Detection of 14q32.33 translocation and t(11;14) in interphase nuclei of chronic B‐cell leukemia/lymphomas by in situ hybridization

Abstract

Abnormalities of chromosome 14 involving band q32.33 are among the most commonly observed cytogenetic alterations in B-cell malignancies. To assess the incidence and pathogenetic implications of 14q32.33 translocation in chronic B-cell leukemia/lymphomas, we performed fluorescence in situ hybridization (FISH) analysis with variable region (VH) and gamma constant region (Cγ) gene probes in 37 patients with these disorders. Chromosome 14q32.33 translocation was detected in 2 of 18 patients with chronic lymphocytic leukemia (CLL), 1 of 2 with CLL of mixed cell types (CLL/PL), 1 of 2 with pro-lymphocytic leukemia (PLL), 5 of 6 with leukemic mantle-cell lymphoma (MCL), 2 of 7 with splenic B-cell leukemia/lymphoma of possible marginal zone origin (SBLL) and 2 with leukemic follicular lymphoma (FL). To further characterize 14q32.33 translocations in these patients, we developed a new procedure using double-color FISH with PRAD1, BCL2, VH and Cγ gene probes. Chromosome t(11;14) was detected in 1 patient with CLL/PL, 1 with PLL and 5 with MCL. Chromosome t(14;18) was detected in 2 patients with FL. In a PLL patient with t(11;14), the cosmid CPP29 containing the PRAD1 gene and its 5′-flanking region split and co-localized with both Cγ and VH gene probes, thus spanning the breakpoint. In CLL and SBLL patients, donor chromosomes were other than chromosomes 2, 11, 18 and 19, suggesting the involvement of a novel oncogene(s) in the pathogenesis of these diseases.
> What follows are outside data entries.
(* ===== verification/Session.v ===== *)
(** * [internal/iscsi/session.go], [server.go]: sessions and connections

    Sessions are shared objects: the manager's map holds pointers to them, and a
    connection keeps the pointer of its own.  A connection is served by a login,
    the creation of a session, the read loop, and the removal of the session. *)

From S2P Require Import Bytes Pdu Network Params DataTransfer Scsi ScsiTheorems Connection Login.

(** ** session.go *)
Record Session := { se_ISID : list byte; se_TSIH : Z; se_Params : Params; se_connections : list Z }.
Definition se_set_connections (l : list Z) (s : Session) : Session :=
  {| se_ISID := se_ISID s; se_TSIH := se_TSIH s; se_Params := se_Params s; se_connections := l |}.

(** Connections are identified by number. *)
Definition AddConnection (c : Z) (s : Session) : Session := se_set_connections (se_connections s ++ [c]) s.
Fixpoint remove_first (c : Z) (l : list Z) : list Z :=
  match l with [] => [] | x :: l => if x =? c then l else x :: remove_first c l end.
Definition RemoveConnection (c : Z) (s : Session) : Session := se_set_connections (remove_first c (se_connections s)) s.
Definition ConnectionCount (s : Session) : Z := len (se_connections s).

(** [sm_heap] is where sessions are; [sm_sessions] maps a TSIH to a pointer. *)
Record SessionManager := mkManager {
  sm_heap : list Session;
  sm_sessions : gmap Z nat;
  sm_maxSessions : Z;
  sm_nextTSIH : Z;
}.
Definition NewSessionManager (maxSessions : Z) : SessionManager :=
  {| sm_heap := []; sm_sessions := ∅; sm_maxSessions := maxSessions; sm_nextTSIH := 0 |}.
Definition SessionCount (m : SessionManager) : Z := Z.of_nat (size (sm_sessions m)).

(** [nextTSIH.Add(1) & 0xFFFF], once more when that is 0. *)
Definition next_counter (n : Z) : Z :=
  let n1 := u32 (n + 1) in if Z.land n1 0xFFFF =? 0 then u32 (n1 + 1) else n1.

Definition CreateSession (isid : list byte) (params : Params) : M SessionManager nat :=
  m ← gets id;
  if sm_maxSessions m <=? SessionCount m then throw (Errorf "maximum sessions (%d) reached")
  else
    let counter := next_counter (sm_nextTSIH m) in
    let tsih := Z.land counter 0xFFFF in
    let s := {| se_ISID := isid; se_TSIH := tsih; se_Params := params; se_connections := [] |} in
    let p := length (sm_heap m) in
    modify (λ m, mkManager (sm_heap m ++ [s]) (<[tsih := p]> (sm_sessions m)) (sm_maxSessions m) counter) ;;
    mret p.

Definition GetSession (tsih : Z) (m : SessionManager) : option Session :=
  match sm_sessions m !! tsih with Some p => sm_heap m !! p | None => None end.
Definition RemoveSession (tsih : Z) : M SessionManager unit :=
  modify (λ m, mkManager (sm_heap m) (delete tsih (sm_sessions m)) (sm_maxSessions m) (sm_nextTSIH m)).

(** Changing the object behind a pointer. *)
Definition update_session (p : nat) (f : Session → Session) : M SessionManager unit :=
  modify (λ m, mkManager (alter f p (sm_heap m)) (sm_sessions m) (sm_maxSessions m) (sm_nextTSIH m)).

(** ** server.go *)
Record Server (B : Type) := { sv_device : B; sv_sessions : SessionManager; sv_nextConn : Z }.
Arguments sv_device {B}.
Arguments sv_sessions {B}.
Arguments sv_nextConn {B}.
Arguments Build_Server {B}.

Section server.
Context {B : Type} `{BlockDevice B}.
Variables (h : Handler) (md5 : list byte → list byte) (order : list (string * string) → list (string * string)).
Variables (auth : AuthConfig) (IQN : string).

Definition sv_set_device (b : B) (s : Server B) : Server B := Build_Server b (sv_sessions s) (sv_nextConn s).
Definition sv_set_sessions (m : SessionManager) (s : Server B) : Server B := Build_Server (sv_device s) m (sv_nextConn s).
Definition on_sessions {A} (m : M SessionManager A) : M (Server B) A := zoom sv_sessions sv_set_sessions m.

(** The read loop, and [cleanup]: what is left of the network and the device. *)
Definition serve (fuel : nat) (localAddr : string) (conn : Conn) (params : Params) (p : nat) (statSN cmdSN : Z)
    : M (Server B) Conn := λ s,
  let c := c_set_sns statSN (u32 (cmdSN + 1)) (u32 (cmdSN + 32)) (newConnection conn true params (sv_device s)) in
  let cid := sv_nextConn s in
  let s := Build_Server (sv_device s) (update_session p (AddConnection cid) (sv_sessions s)).1 (cid + 1) in
  let '(c', o) := Connection_Run h localAddr fuel c in
  let s := sv_set_device (c_device c') s in
  let s := sv_set_sessions (update_session p (RemoveConnection cid) (sv_sessions s)).1 s in
  (s, match o with Ok _ => Ok (c_conn c') | Stop r => Stop r end).

(** The session object behind a pointer. *)
Definition session_at (p : nat) (m : SessionManager) : option Session := sm_heap m !! p.

(** [defer s.sessionManager.RemoveSession(session.TSIH)]: also when the loop panics. *)
Definition serve_session (fuel : nat) (localAddr : string) (conn : Conn) (params : Params) (p : nat) (statSN cmdSN : Z)
    : M (Server B) Conn := λ s,
  let tsih := default 0 (se_TSIH <$> session_at p (sv_sessions s)) in
  let '(s', o) := serve fuel localAddr conn params p statSN cmdSN s in
  ((on_sessions (RemoveSession tsih) s').1, o).

(** What the network is left with; errors are logged. *)
Definition handleConnection (fuel : nat) (rand_id : option byte) (rand_challenge : option (list byte))
    (localAddr : string) (conn : Conn) : M (Server B) Conn :=
  let '(l, o) := login_Run md5 rand_id rand_challenge order auth IQN fuel (newLoginHandler conn 0) in
  match o with
  | Stop (Failed _) => mret (lh_conn l)
  | Stop r => stop_with r
  | Ok (params, cmdSN) =>
      let params := set_TargetName params IQN in
      r ← attempt (on_sessions (CreateSession (lh_isid l) params));
      match r with
      | inr _ => mret (lh_conn l)
      | inl p => serve_session fuel localAddr (lh_conn l) params p (lh_statSN l) cmdSN
      end
  end.
End server.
Interphase FISH rapidly detected 14q32.33 translocation, t(11;14) and t(14;18) in B-cell malignancies with low mitotic activity at the single-cell level, facilitating the correlation of the molecular features of these translocations with clinical characteristics. Int. J. Cancer 72:31–38, 1997. © 1997 Wiley-Liss Inc.